:: Given records ::

(* ===== verification/Network.v ===== *)
(** * The network: clients, their sockets and the server

    The transition system of [ServerSystem] together with clients that run the
    waiting loops of the driver, over sockets that lose nothing: what a client
    writes is what a reading task of its connection receives, in order, and
    what a writing task sends is what the client's loop reads.  Clients take
    turns of their event loops, and the server's tasks sections, in any
    interleaving. *)

From S2P Require Import Prelude Types Stream Encoding Noise Channel Keypair ServerConfig Zlib Prog Sessions Net Server ServerSystem.
From S2P Require Import Client Transport Round Driver.

Section network.
Context {BS : BinaryStream encoding_options} {SC : StatusCodes} {HO : HashOrder}.
Context {N : Noise} {FL : Flate} {HX : Hex} {DI : Display}.
Context {S A E : Type} {H : EventHandler S Transport A E}.

(** A turn of the event loop of a transport. *)
Definition transport_turn (r : Ready) (t : Transport) : Transport :=
  match t with Relay c => Relay (run_turn r c).1.1 end.

(** A client in a waiting loop: its connection, the handler it began with and
    as it is after the last item, the turns of the event loop since, the items the stream has
    yielded, the result of the waiting loop once it has one, whether the event
    loop runs, and what is on the socket in both directions. *)
Record Side := {
  side_conn : Connection;
  side_start : S;
  side_handler : S;
  side_turns : Transport -> Transport;
  side_stream : list (Item Transport);
  side_result : option (Res (Stop E) A);
  side_open : bool;
  to_server : list bytes;
  to_client : list WsMessage;
}.

(** A client that begins to wait. *)
Definition side_new (c : Connection) (h : S) : Side :=
  {| side_conn := c; side_start := h; side_handler := h; side_turns := fun t => t; side_stream := [];
     side_result := None; side_open := true; to_server := []; to_client := [] |}.

Definition side_transport (p : Side) : Transport := side_turns p (into_transport (side_handler p)).

(** The stream yields an item, and the waiting loop does its iteration with it. *)
(** src/driver/src/bridge.rs:129-145 wait_for_driver *)
Definition handle_item (p : Side) (x : Res ClientError.t Event.t) : Side :=
  match side_result p with
  | Some _ => p
  | None =>
      let item := {| turn := side_turns p; next := x |} in
      let '(s, result) := wait_item item (side_handler p) in
      {| side_conn := side_conn p; side_start := side_start p; side_handler := s; side_turns := fun t => t;
         side_stream := side_stream p ++ [item];
         side_result := result; side_open := side_open p;
         to_server := to_server p; to_client := to_client p |}
  end.

(** A turn of the event loop: what it writes goes on the socket, what it yields
    is handled. *)
Definition side_turn (r : Ready) (p : Side) : Side :=
  match side_transport p with
  | Relay c =>
      let '(c', items, continue) := run_turn r c in
      foldl handle_item
        {| side_conn := side_conn p; side_start := side_start p; side_handler := side_handler p;
           side_turns := fun t => transport_turn r (side_turns p t);
           side_stream := side_stream p; side_result := side_result p; side_open := continue;
           to_server := to_server p ++ drop (length (socket_out c)) (socket_out c');
           to_client := to_client p |}
        items
  end.

Definition set_to_server (l : list bytes) (p : Side) : Side :=
  {| side_conn := side_conn p; side_start := side_start p; side_handler := side_handler p;
     side_turns := side_turns p; side_stream := side_stream p; side_result := side_result p; side_open := side_open p;
     to_server := l; to_client := to_client p |}.
Definition set_to_client (l : list WsMessage) (p : Side) : Side :=
  {| side_conn := side_conn p; side_start := side_start p; side_handler := side_handler p;
     side_turns := side_turns p; side_stream := side_stream p; side_result := side_result p; side_open := side_open p;
     to_server := to_server p; to_client := l |}.

(** A client whose loop can take a turn. *)
Definition waiting (p : Side) : Prop := side_open p = true /\ side_result p = None.

Record Network := { system : System; sides : list Side }.

Definition set_system (s : System) (n : Network) : Network := {| system := s; sides := sides n |}.
Definition set_side (j : nat) (p : Side) (n : Network) : Network :=
  {| system := system n; sides := <[j := p]> (sides n) |}.

(** Tasks that touch a socket. *)
Definition socket_task (t : Task) : bool :=
  match t with Read _ | Write _ => true | _ => false end.

(** The system with a task started. *)
Definition started_task (w : World) (th : Thread) (s : System) : System :=
  {| world := w; running := running s ++ [th] |}.

Definition taken (i : nat) (w : World) : World := set_spawned (delete i (spawned w)) w.

Inductive net_step : Network -> Network -> Prop :=
(** A client connects and waits. *)
| NetConnect n k w c h :
    upgrade k (world (system n)) = (w, Ok c) -> transport_public_key (into_transport h) = k ->
    net_step n {| system := {| world := w;
                    running := running (system n) ++ [{| thread_task := None; thread_input := None;
                      thread_prog := (handle_socket c ;; mret false) |}] |};
                  sides := sides n ++ [side_new c h] |}
(** Time passes. *)
| NetEnv n t u :
    net_step n (set_system {| world := set_env t u (world (system n)); running := running (system n) |} n)
(** A task that touches no socket starts. *)
| NetStart n i t w th :
    spawned (world (system n)) !! i = Some t -> socket_task t = false ->
    starts (taken i (world (system n))) t w th ->
    net_step n (set_system (started_task w th (system n)) n)
(** The reading task of a connection is given the next frame. *)
| NetRead n i j p f rest th :
    sides n !! j = Some p -> to_server p = f :: rest ->
    spawned (world (system n)) !! i = Some (Read (side_conn p)) ->
    th = {| thread_task := Some (Read (side_conn p)); thread_input := None;
            thread_prog := read (side_conn p) (Received (Binary f)) |} ->
    net_step n (set_side j (set_to_server rest p)
      (set_system (started_task (taken i (world (system n))) th (system n)) n))
(** The writing task of a connection sends the next message. *)
| NetWrite n i j p conn m rest th :
    sides n !! j = Some p -> heap (world (system n)) !! side_conn p = Some conn ->
    queue (outgoing conn) = m :: rest ->
    spawned (world (system n)) !! i = Some (Write (side_conn p)) ->
    th = {| thread_task := Some (Write (side_conn p)); thread_input := None;
            thread_prog := write (side_conn p) true |} ->
    net_step n (set_side j (set_to_client (to_client p ++ [m]) p)
      (set_system (started_task
        (set_heap (<[side_conn p :=
            set_outgoing {| queue := rest; receiver_open := receiver_open (outgoing conn) |} conn]>
          (heap (world (system n)))) (taken i (world (system n)))) th (system n)) n))
(** A running task executes a section, or ends. *)
| NetSection n i th m w p :
    running (system n) !! i = Some th -> thread_prog th = Atomic m -> m (world (system n)) = (w, p) ->
    net_step n (set_system {| world := w;
      running := <[i := {| thread_task := thread_task th; thread_input := thread_input th;
                           thread_prog := p |}]> (running (system n)) |} n)
| NetFinish n i th r :
    running (system n) !! i = Some th -> thread_prog th = Done r ->
    net_step n (set_system {| world := ServerSystem.finish (thread_task th) r (world (system n));
                              running := delete i (running (system n)) |} n)
(** A client's loop reads what arrived. *)
| NetReceive n j p m rest :
    sides n !! j = Some p -> waiting p -> to_client p = m :: rest ->
    net_step n (set_side j (side_turn (WsReader (Some (Ok m))) (set_to_client rest p)) n)
(** A client's loop takes another of its turns. *)
| NetTurn n j p r :
    sides n !! j = Some p -> waiting p ->
    (exists sent closed, r = OutboundRx sent closed) \/ r = InboundRx ->
    net_step n (set_side j (side_turn r p) n).

(** Nobody is connected yet. *)
Definition network_initial (cfg : ServerConfig.t) (kp : Keypair.t) (t : SystemTime) (u : Uuid) : Network :=
  {| system := initial cfg kp t u; sides := [] |}.
End network.
Arguments Side {N} S A E.
Arguments Network {N} S A E.
(** Adding a message either completes exactly the next round, or leaves the
    bridge waiting. *)
Lemma waiting_deliver I s rounds others m j d (b : Bridge T D) k x :
  waiting I s rounds others m j d b -> NoDup others -> k ∈ others -> m k < rounds ->
  let (buf, out) := deliver (buffer b) (m k + 1) x in
  let held' r := held (buffer b) r ++ (if decide (r = m k + 1) then [x] else []) in
  (out = [(j + 1, held' (j + 1))] /\ m k = j /\
    (forall k', k' ∈ others -> j + 1 <= advance m k k') /\
    fixed rounds (len others) buf /\ RoundBuffer.len buf = rounds /\
    (forall r, j + 1 < r <= rounds -> held buf r = held' r)) \/
  (out = [] /\ waiting I s rounds others (advance m k) j d (set_buffer buf b) /\
    (forall r, j < r <= rounds -> held buf r = held' r)).
Proof.
  intros [HI Hs Hd Hlen Hfix Hheld Hprog (k0 & Hk0 & Hm0) Hj] Hnd Hk Hmk.
  pose proof (Hprog k Hk) as Hjk. pose proof (deliver_spec (buffer b) (m k + 1) x) as Hdel.
  destruct (deliver (buffer b) (m k + 1) x) as [buf out]. destruct Hdel as (Hexp & Hother & Hself).
  rewrite Hfix, (decide_True (P := 1 <= m k + 1 <= rounds)) in Hself by lia.
  assert (len (held (buffer b) (m k + 1) ++ [x]) = count others m (m k + 1) + 1) as Hl
    by (rewrite len_app, Hheld by lia; done).
  rewrite Hl in Hself.
  pose proof (count_advance others m k (m k + 1) Hnd Hk) as Hcount.
  rewrite decide_True in Hcount by done. rewrite <- Hcount in Hself.
  assert (fixed rounds (len others) buf) as Hfix' by (unfold fixed; by rewrite Hexp).
  assert (RoundBuffer.len buf = rounds) as Hlen'
    by (unfold RoundBuffer.len in *; by rewrite Hexp).
  assert (forall r, r <> m k + 1 -> held buf r = held (buffer b) r ++ []) as Hsame.
  { intros r Hr. rewrite app_nil_r. by apply Hother. }
  destruct (decide _) as [Hfull|Hfull].
  - left. injection Hfull as Hfull. symmetry in Hfull. apply count_full with (1 := Hfull) in Hk0 as Hk0'.
    assert (m k = j) as Hmj.
    { destruct (decide (k0 = k)) as [->|Hne]; [done |]. rewrite advance_ne in Hk0' by done. lia. }
    destruct Hself as [Hh ->]. rewrite Hmj in *. split_and!; try done.
    + by rewrite decide_True.
    + intros k' Hk'. by apply count_full with (1 := Hfull).
    + intros r Hr. rewrite decide_False by lia. apply Hsame. lia.
  - right. destruct Hself as [Hh ->].
    assert (forall r, j < r <= rounds ->
      held buf r = held (buffer b) r ++ (if decide (r = m k + 1) then [x] else [])) as Hheld'.
    { intros r Hr. destruct (decide (r = m k + 1)) as [->|Hne]; [done | by apply Hsame]. }
    split_and!; [done | | done]. constructor; try done.
    + intros r Hr. cbn [buffer set_buffer]. rewrite Hheld' by done.
      rewrite len_app, Hheld, count_advance by done. by destruct (decide _).
    + intros k' Hk'. pose proof (Hprog k' Hk').
      destruct (decide (k' = k)) as [->|Hne]; [rewrite advance_eq | rewrite advance_ne by done]; lia.
    + destruct (decide (k0 = k)) as [->|Hne]; [|exists k0; by rewrite advance_ne].
      assert (~ Forall (fun k' => m k + 1 <= advance m k k') others) as Hnot.
      { intros Hall. apply Hfull. f_equal. symmetry. apply count_full. by apply list.Forall_forall. }
      apply not_Forall_Exists in Hnot; [|intros ?; apply _].
      apply list.Exists_exists in Hnot as (k1 & Hk1 & Hlt). exists k1. split; [done |].
      pose proof (Hprog k1 Hk1). cbn in Hlt.
      destruct (decide (k1 = k)) as [->|Hne]; [rewrite advance_eq in * | rewrite advance_ne in * by done];
        lia.
Qed.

:::

To do
Everything from the first line of the listing above through the line holding "writes is what" must be retyped exactly; nothing else belongs in the reply.

Output for this exercise
(* ===== verification/Network.v ===== *)
(** * The network: clients, their sockets and the server

    The transition system of [ServerSystem] together with clients that run the
    waiting loops of the driver, over sockets that lose nothing: what a client
    writes is what a reading task of its connection receives, in order, and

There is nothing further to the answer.